2.9. Statistical Analysis

The number of surface-bound cells are expressed as mean ± standard error of mean (mean ± SEM). MATLAB® was used to calculate the sensor impedance magnitude. The baseline impedance values were used to determine outliers in accordance with our previously developed method [21]. Results were described as a percentage of change in impedance magnitude (%∆|Z|) before and after incubation. This was used throughout the results section, unless otherwise stated. Statistical analysis was performed by GraphPad Prism 7.0 software. Non-parametric Kruskal–Wallis one-way ANOVA followed with Dunn’s multiple comparison tests were performed on data with sample sizes less than 10. For grouped samples, non-parametric two-way ANOVA with Bonferroni correction for multiple comparisons was used. p-values ≤ 0.05 were considered statistically significant.

3. Results

3.1. Stage I: Specific Cell Capture on Glass and IDE Sensors Using Cell Lines

3.1.1. Feasibility of Cell Capture on Glass

HLA-B*57:01 expressing cell line was incubated on glass surfaces functionalized with a 3E12 antibody or surfaces without an antibody, at 160 cells/µL for 10 min at 37 °C. As observed in Figure 2A, a higher number of cells were captured on the surface with a 3E12 antibody compared to the surface without the antibody where very few cells were captured. To determine if this capture was selective for HLA-B*57:01, glass surfaces with or without a functionalized 3E12 antibody were incubated with either HLA-B*57:01 or HLA-B*15:02 cell lines. As shown in Figure 2B, the surface functionalized with 3E12, when incubated with HLA-B*57:01 cell line, had the highest number of cells captured. This capture was significantly higher compared to other conditions with the HLA-B*15:02 cell line, or to the control surface without antibody.

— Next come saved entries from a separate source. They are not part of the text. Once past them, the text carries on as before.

(* ===== verification/Config.v ===== *)
(** Configuration constants of Prime and its quorum arithmetic.

    [prime/src/def.h] fixes the number of tolerated Byzantine ([NUM_F]) and
    benign ([NUM_K]) faults; [prime.c] copies them into [VAR.F] and [VAR.K],
    which the protocol code uses for its thresholds. *)
From Stdlib Require Import ZArith Lia List Bool.
From stdpp Require Import base list gmap fin_sets.
From S2P Require Import Prelude.

(** ** [prime/src/def.h] *)
Definition NUM_F : Z := 1.
Definition NUM_K : Z := 1.
Definition NUM_SERVERS : Z := 3 * NUM_F + 2 * NUM_K + 1.
Definition NUM_SERVER_SLOTS : Z := NUM_SERVERS + 1.
Definition NUM_CLIENTS : Z := 150.
Definition NUM_CLIENT_SLOTS : Z := NUM_CLIENTS + 1.
Definition UPDATE_SIZE : Z := 300.
Definition SIG_THRESHOLD : Z := 64.
Definition MAX_MERKLE_DIGESTS : Z := 6.
Definition PRIME_MAX_PACKET_SIZE : Z := 32000.
Definition CLIENTS_SIGN_UPDATES : bool := true.
Definition BROADCAST : Z := 0.
Definition TIMELY_TRAFFIC_CLASS : Z := 0.
Definition BOUNDED_TRAFFIC_CLASS : Z := 1.
Definition RECON_TRAFFIC_CLASS : Z := 2.
Definition RECON_ATTACK : bool := false.
Definition CATCHUP_HISTORY : Z := 10.
Definition MAX_PO_IN_FLIGHT : Z := 20.

(** ** [prime/src/openssl_rsa.h] *)
Definition DIGEST_SIZE : Z := 20.
Definition SIGNATURE_SIZE : Z := 128.
Definition RSA_CLIENT : Z := 1.
Definition RSA_SERVER : Z := 2.

(** ** [server_variables] ([data_structs.h]), set in [prime.c] *)
Record server_variables := mkVAR { My_Server_ID : Z; VF : Z; VK : Z }.

Definition Init_VAR (id : Z) : server_variables :=
  {| My_Server_ID := id; VF := NUM_F; VK := NUM_K |}.

(** The three thresholds of the protocol code, as it computes them. *)
Definition quorum (v : server_variables) : Z := 2 * VF v + VK v + 1.
Definition prepares_needed (v : server_variables) : Z := 2 * VF v + VK v.
Definition weak_quorum (v : server_variables) : Z := VF v + 1.

(** The replicas, numbered from 1. *)
Definition server_ids (n : Z) : gset Z := list_to_set (seqZ 1 n).

Lemma elem_of_server_ids n i : i ∈ server_ids n <-> 1 <= i <= n.
Proof. unfold server_ids. rewrite elem_of_list_to_set, elem_of_seqZ. lia. Qed.

Lemma size_server_ids n : 0 <= n -> Z.of_nat (size (server_ids n)) = n.
Proof.
  intros Hn. unfold server_ids. rewrite size_list_to_set by apply NoDup_seqZ.
  rewrite length_seqZ. lia.
Qed.

(** ** Quorum arithmetic, for any [f] and [k] *)
Lemma intersection_size (U X Y : gset Z) :
  X ⊆ U -> Y ⊆ U -> (size X + size Y <= size (X ∩ Y) + size U)%nat.
Proof.
  intros HX HY.
  pose proof (size_union_alt X Y) as Hu.
  assert (Hd : (size (Y ∖ X) + size (X ∩ Y) = size Y)%nat).
  { rewrite <- (size_union (Y ∖ X) (X ∩ Y)) by set_solver.
    f_equal. apply leibniz_equiv. intros z.
    destruct (decide (z ∈ X)); set_solver. }
  pose proof (subseteq_size (X ∪ Y) U ltac:(set_solver)). lia.
Qed.

(** A set larger than the faulty one has a member outside it. *)
Lemma outside_faulty f (X B : gset Z) :
  Z.of_nat (size B) <= f -> f + 1 <= Z.of_nat (size X) ->
  exists i, i ∈ X /\ i ∉ B.
Proof.
  intros HB HX. destruct (decide (X ⊆ B)) as [Hs|Hs].
  - apply subseteq_size in Hs. lia.
  - destruct (set_choose_or_empty (X ∖ B)) as [[i Hi]|He].
    + exists i. set_solver.
    + exfalso. apply Hs. intros z Hz. destruct (decide (z ∈ B)); set_solver.
Qed.

Section Quorums.
Context (f k : Z) (Hf : 0 <= f) (Hk : 0 <= k).
Let n := 3 * f + 2 * k + 1.
Let q := 2 * f + k + 1.

Lemma quorums_intersect (X Y : gset Z) :
  X ⊆ server_ids n -> Y ⊆ server_ids n ->
  q <= Z.of_nat (size X) -> q <= Z.of_nat (size Y) ->
  f + 1 <= Z.of_nat (size (X ∩ Y)).
Proof.
  intros HX HY Hx Hy.
  pose proof (intersection_size (server_ids n) X Y HX HY).
  pose proof (size_server_ids n ltac:(lia)). subst n q. lia.
Qed.

Lemma quorums_share_correct (X Y B : gset Z) :
  X ⊆ server_ids n -> Y ⊆ server_ids n -> Z.of_nat (size B) <= f ->
  q <= Z.of_nat (size X) -> q <= Z.of_nat (size Y) ->
  exists i, i ∈ X /\ i ∈ Y /\ i ∉ B.
Proof.
  intros HX HY HB Hx Hy.
  destruct (outside_faulty f (X ∩ Y) B HB (quorums_intersect X Y HX HY Hx Hy))
    as (i & Hi & HiB). exists i. set_solver.
Qed.
End Quorums.

(** Two sets of [2f+k] servers other than a faulty leader. *)
Lemma nonleaders_share_correct (f k leader : Z) (X Y B : gset Z) :
  0 <= f -> 0 <= k -> leader ∈ server_ids (3 * f + 2 * k + 1) -> leader ∈ B -> Z.of_nat (size B) <= f ->
  X ⊆ server_ids (3 * f + 2 * k + 1) ∖ {[leader]} -> Y ⊆ server_ids (3 * f + 2 * k + 1) ∖ {[leader]} ->
  2 * f + k <= Z.of_nat (size X) -> 2 * f + k <= Z.of_nat (size Y) ->
  exists i, i ∈ X /\ i ∈ Y /\ i ∉ B.
Proof.
  intros Hf Hk HL HLB HB HX HY Hx Hy.
  pose proof (intersection_size _ X Y HX HY) as Hi.
  assert (Hsub : forall U : gset Z, leader ∈ U -> Z.of_nat (size (U ∖ {[leader]})) = Z.of_nat (size U) - 1).
  { intros U HU. pose proof (size_union_alt {[leader]} U) as Hu. rewrite size_singleton in Hu.
    replace ({[leader]} ∪ U) with U in Hu by set_solver. lia. }
  rewrite !Nat2Z.inj_le, !Nat2Z.inj_add, (Hsub _ HL), size_server_ids in Hi by lia.
  assert (HB' : Z.of_nat (size (B ∖ {[leader]})) <= f - 1) by (rewrite (Hsub _ HLB); lia).
  assert (Hm : f - 1 + 1 <= Z.of_nat (size (X ∩ Y))) by lia.
  destruct (outside_faulty (f - 1) (X ∩ Y) (B ∖ {[leader]}) HB' Hm) as (i & Hi1 & Hi2).
  exists i. set_solver.
Qed.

3.1.2. Cell Capture over Time

The minimum time required for cell capture was evaluated. HLA-B*15:02 cell line and glass without functionalized antibodies were used as controls. Glass surfaces were incubated in HLA-B*57:01 or HLA-B*15:02 cell lines for 5, 10 and 20 min at a concentration of 160 cells/µL (1 mL each, 160,000 cells) at 37 °C. As shown in Figure 3A, on an area of 0.5 mm2, the number of HLA-B*57:01 positive cells captured on the functionalized surface started to rise after incubation for 10 min and continued to rise after incubation for 20 min. At 20 min of incubation, 314 ± 24 (mean ± SEM) HLA-B*57:01 cells were captured compared to 55 ± 9 HLA-B*15:02 cells (p = 0.0004). At these time points the number of cells captured was significantly higher compared to the HLA-B*15:02 cell line and surface without functionalized antibodies, for which the number of cells captured remained low throughout the incubation time period (Figure 3B).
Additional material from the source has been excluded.